Not sure how likely it is that I'll get a decent post written, but I'm gonna give it a shot.
SO... Tricycle is international at the moment, and has been for about 3 weeks now. I went on a family trip for 2 weeks, and am now just with my sister, staying at a friend's place in another country, which I could name, but I'd rather continue with this well-kept veil of mystery... I'm here for less than a week more, and then back to my life in Canada.
Believe it or not, I'm pumped to get home. I am having and have had an unreal time, but I miss my apartment, my job, and just being in a place that I know and where all my shit is. Living out of a suitcase leaves something to be desired for me, you know?
Also, I happen to have someone waiting back at home for me. Yes, it is true, Tricycle has finally found herself a girlfriend. Perhaps "girlfriend" isn't the word to be using yet, but potential girlfriend for sure. Her name is K. and I've known her for a really long time. We went to the same church when we were younger and had many mutual friends, and then went to the same university. It was at uni that I realized she was queer, AND that she was dating a girl in a group of friends that I often dipped in and out of.

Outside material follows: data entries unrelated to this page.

Definition categorical_value (u : ui) (base_profile : Profile)
    (item : string * list string) : result (list string) :=
  multiselect u ("cat_" +:+ item.1) item.2
    (dict_get_default item.1 [] (section (categoricals base_profile))).

(** The widgets of a form as the browser shows them first. *)
Definition untouched_form (u : ui) : Prop :=
  number_state u = ∅ ∧ checkbox_state u = ∅ ∧ multiselect_state u = ∅.

(** The template the select box returns. *)
Definition picked (u : ui) (username : string) (fs : store) : result string :=
  selectbox u "📂 Load a scenario template:" "None"
    (template_names username (makedirs_templates username fs)) 0.

(** The world a user lives in: the stored profile and the options. *)
Definition user_has (username : string) (p : Profile) (w : world) : Prop :=
  read (user_profile_json username) (files w) = Some p.

Definition heading_preferences : element := Markdown "### ⚙️ Update Preferences".

(** ** Example data *)

Definition ann_profile : Profile :=
  {| scalars := Some [("noise_level", 3 # 10)];
     tags := Some [("wifi", 1%Z)];
     categoricals := Some [("music", ["jazz"])] |}.

Definition quiet_cafe : Profile :=
  {| scalars := Some [("noise_level", 2 # 10)];
     tags := Some [("wifi", 1%Z)];
     categoricals := Some [("music", ["jazz"])] |}.

Definition loud_bar : Profile :=
  {| scalars := Some [("noise_level", 9 # 10)];
     tags := Some [("wifi", 1%Z)];
     categoricals := Some [("music", ["rock"])] |}.

Definition two_venues : dict Profile := [("bar", loud_bar); ("cafe", quiet_cafe)].

Definition music : dict (list string) := [("music", ["jazz"; "rock"])].

(** A store with the user ann and the templates given. *)
Definition ann_world (templates : option (dict Profile)) : world :=
  mkWorld (mkStore (Some two_venues) (Some ["noise_level"]) (Some ["wifi"])
             (Some music) None
             (Some [("ann", mkUserDir (Some ann_profile) templates)]))
          [].

(** The user sets the noise level to 7 and saves the preferences. *)
Definition louder : ui :=
  mkUi ∅ ∅ ∅ ∅ ∅ {["Save Preferences"]} {["Noise Level" := 7%Z]}.

(** The user sets the noise level of the scenario to 8. *)
Definition night_out : ui :=
  mkUi ∅ ∅ ∅ ∅ ∅ ∅ {["scalar_noise_level" := 8%Z]}.

Definition night_profile : Profile :=
  {| scalars := Some [("noise_level", 8 # 10)];
     tags := Some [("wifi", 1%Z)];
     categoricals := Some [("music", ["jazz"])] |}.

Definition night_scenario : scenario :=
  mkScenario night_profile (Matches 2 [("cafe", 1.16%Q); ("bar", 0.72%Q)]).

(** The user opens the template "night" and touches nothing else. *)
Definition open_night : ui :=
  mkUi ∅ ∅ ∅ {["📂 Load a scenario template:" := "night"]} ∅ ∅ ∅.

(** ** The preferences view *)

Lemma user_has_write username p p' w s :
  user_has username p w →
  user_has username p' (mkWorld (write (user_profile_json username) p' (files w)) s).
Proof.
  unfold user_has. cbn [files]. intros Hp.
  apply (read_write (f := user_profile_json username)), read_writable.
  by rewrite Hp.
Qed.

Lemma write_profile_options username p fs :
  read categoricals_json (write (user_profile_json username) p fs)
  = read categoricals_json fs.
Proof.
  simpl. by destruct (user_update_others username
    (λ d, mkUserDir (Some p) (templates_content d)) fs) as (_&_&_&->&_).
Qed.

Section preferences.
Context (u : ui).

Lemma preferences_scalar_eq p item :
  preferences_scalar u p item
  = (x ← inject_Z <$> number_input u (label_of item.1) 0 10 (py_int (item.2 * 10)) 1;
     Ok (set_scalar item.1 x p)).
Proof. destruct item as [t v]. unfold preferences_scalar. by destruct (number_input _ _ _ _ _ _). Qed.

ANYWAY - the weekend before I left, I went to a club that she was at and we had a whole flirtation thing going on... some hand holding, some grinding, etc. The next day she asked me to meet her downtown and hang for a bit, so we did. Then she wanted to hang out that night... so my friend J. and I met her for some drinks, and while drinking and smoking on a patio, she reached over and held my hand. I saw sparks.

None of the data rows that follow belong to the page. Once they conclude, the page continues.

(** The branch [if user_select == "Create new user..."]. *)
Definition create_user_page (u : ui) (user_list : list string) : io unit :=
  let new_username := text_input u "Enter new username" EmptyString in
  if str_truthy new_username then
    if bool_decide (new_username ∈ user_list) then
      show (Error "This user already exists.")
    else
      base_profile ← Users.create_new_user new_username;
      _ ← show (Success ("User '" +:+ new_username +:+ "' created."));
      rerun
  else mret tt.

(** The branch of a stored user: the menu and the view picked. *)
Definition user_menu (u : ui) (user_select : string)
    : io (option UserViews.scenario) :=
  base_profile ← Users.load_user_profile user_select;
  _ ← show (Subheader "📋 User Menu");
  menu_choice ←
    pure (selectbox u "What would you like to do?" "Choose..."
            ["Start a Scenario"; "Update Preferences"; "Manage Templates"] 0);
  if bool_decide (menu_choice = "Start a Scenario") then
    Some <$> UserViews.user_scenario_view u base_profile user_select
  else if bool_decide (menu_choice = "Update Preferences") then
    _ ← UserViews.user_preferences_view u user_select; mret None
  else if bool_decide (menu_choice = "Manage Templates") then
    _ ← UserViews.user_templates_view; mret None
  else
    _ ← show (Warning "Please select a task to begin."); mret None.

(** The script from top to bottom. *)
Definition main (u : ui) : io (option UserViews.scenario) :=
  _ ← show (Title "Affinari Test Engine");
  _ ← show (Header "Who are you today?");
  user_type ← pure (radio u "Choose your role:" "Select..." ["User"; "Vendor"] 0);
  if bool_decide (user_type = "User") then
    _ ← show Divider;
    _ ← show (Subheader "👤 Select or Create User");
    user_list ← Users.get_user_list;
    let default_index := if bool_decide (length user_list = 1) then 1 else 0 in
    user_select ←
      pure (selectbox u "Choose an existing user or create a new one:"
              create_label user_list default_index);
    if bool_decide (user_select = create_label) then
      _ ← create_user_page u user_list; mret None
    else user_menu u user_select
  else if bool_decide (user_type = "Vendor") then
    _ ← show Divider;
    _ ← show (Subheader "🧑‍🍳 Vendor Mode");
    vendor_choice ←
      pure (selectbox u "Vendor options" "Choose..." ["Manage Venues"] 0);
    if bool_decide (vendor_choice = "Manage Venues") then
      _ ← vendor_view u; mret None
    else
      _ ← show (Info "Select an option to begin."); mret None
  else
    _ ← show (Warning "Please select your role to continue."); mret None.

(** ** Reference definitions *)

(** The role and the user the widgets return. *)
Definition role (u : ui) : result string :=
  radio u "Choose your role:" "Select..." ["User"; "Vendor"] 0.

Definition user_selected (u : ui) (user_list : list string) : result string :=
  selectbox u "Choose an existing user or create a new one:" create_label user_list
    (if bool_decide (length user_list = 1) then 1 else 0).

Definition typed_username (u : ui) : string := text_input u "Enter new username" EmptyString.

Definition menu (u : ui) : result string :=
  selectbox u "What would you like to do?" "Choose..."
    ["Start a Scenario"; "Update Preferences"; "Manage Templates"] 0.

(** What every run shows first, and what the user page shows next. *)
Definition top : list element :=
  [Title "Affinari Test Engine"; Header "Who are you today?"].

Definition user_top : list element :=
  top ++ [Divider; Subheader "👤 Select or Create User"].

Definition vendor_top : list element :=
  top ++ [Divider; Subheader "🧑‍🍳 Vendor Mode"].

Definition showing (l : list element) (w : world) : world :=
  mkWorld (files w) (screen w ++ l).

(** The venues file after Save on the vendor page: the venue picked as
    the form leaves it, and the same under the name typed. *)
Definition saved_venues (u : ui) (selected_name : string) (edited : Profile)
    (fs : store) : dict Profile :=
  dict_set (strip (VenueManager.typed_name u selected_name)) edited
    (VenueManager.edited_venues selected_name edited (VenueManager.load_venues fs)).

(** ** Example data *)

(** The user asks for the user page and types the name ann. *)
Definition new_ann : ui :=
  mkUi ∅ {["Enter new username" := "ann"]} ∅ {["Choose your role:" := "User"]} ∅ ∅ ∅.

(** The same, with "Create new user..." picked in the select box. *)
Definition ann_again : ui :=
  mkUi ∅ {["Enter new username" := "ann"]} ∅
       {["Choose your role:" := "User";
         "Choose an existing user or create a new one:" := create_label]} ∅ ∅ ∅.

(** The user asks for the user page and touches nothing else. *)
Definition user_page : ui := mkUi ∅ ∅ ∅ {["Choose your role:" := "User"]} ∅ ∅ ∅.

(** The vendor renames the cafe of [VenueManager.town]. *)
Definition vendor_renames : ui :=
  mkUi {["Noise Level" := 9 # 10]} {["Venue name" := " bistro "]} ∅
       {["Choose your role:" := "Vendor"; "Vendor options" := "Manage Venues";
         VenueManager.select_label := "cafe"]} ∅ {[VenueManager.save_label]} ∅.

(** The town of [VenueManager.town] with the user ann. *)
Definition town_with_ann : world :=
  mkWorld (set_users [("ann", mkUserDir (Some UserViews.ann_profile) None)]
             VenueManager.town)
          [].

(** What ann is shown after the vendor has renamed the cafe: the cafe
    under both names. *)
Definition bistro_scenario : UserViews.scenario :=
  UserViews.mkScenario UserViews.night_profile
    (Matches 2 [("cafe", 1.72%Q); ("bistro", 1.72%Q)]).

(** The user ann starts a scenario and sets its noise level to 8. *)
Definition ann_night_out : ui :=
  mkUi ∅ ∅ ∅
       {["Choose your role:" := "User"; "What would you like to do?" := "Start a Scenario"]}
       ∅ ∅ {["scalar_noise_level" := 8%Z]}.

So... since I left, she broke up with her GF and has emailed me every day, wanting me more and more as days go by...
I want her too. I want her to be my girlfriend and for us to fall in love...
Am I moving too fast? Does she need more time between her last relationship and me?
I just want this to work, so I need to breathe, relax, and take it one step at a time. I mean, I'm totally falling for her, but... Actually, there's no "but". I trust my instincts. It'll all be ok.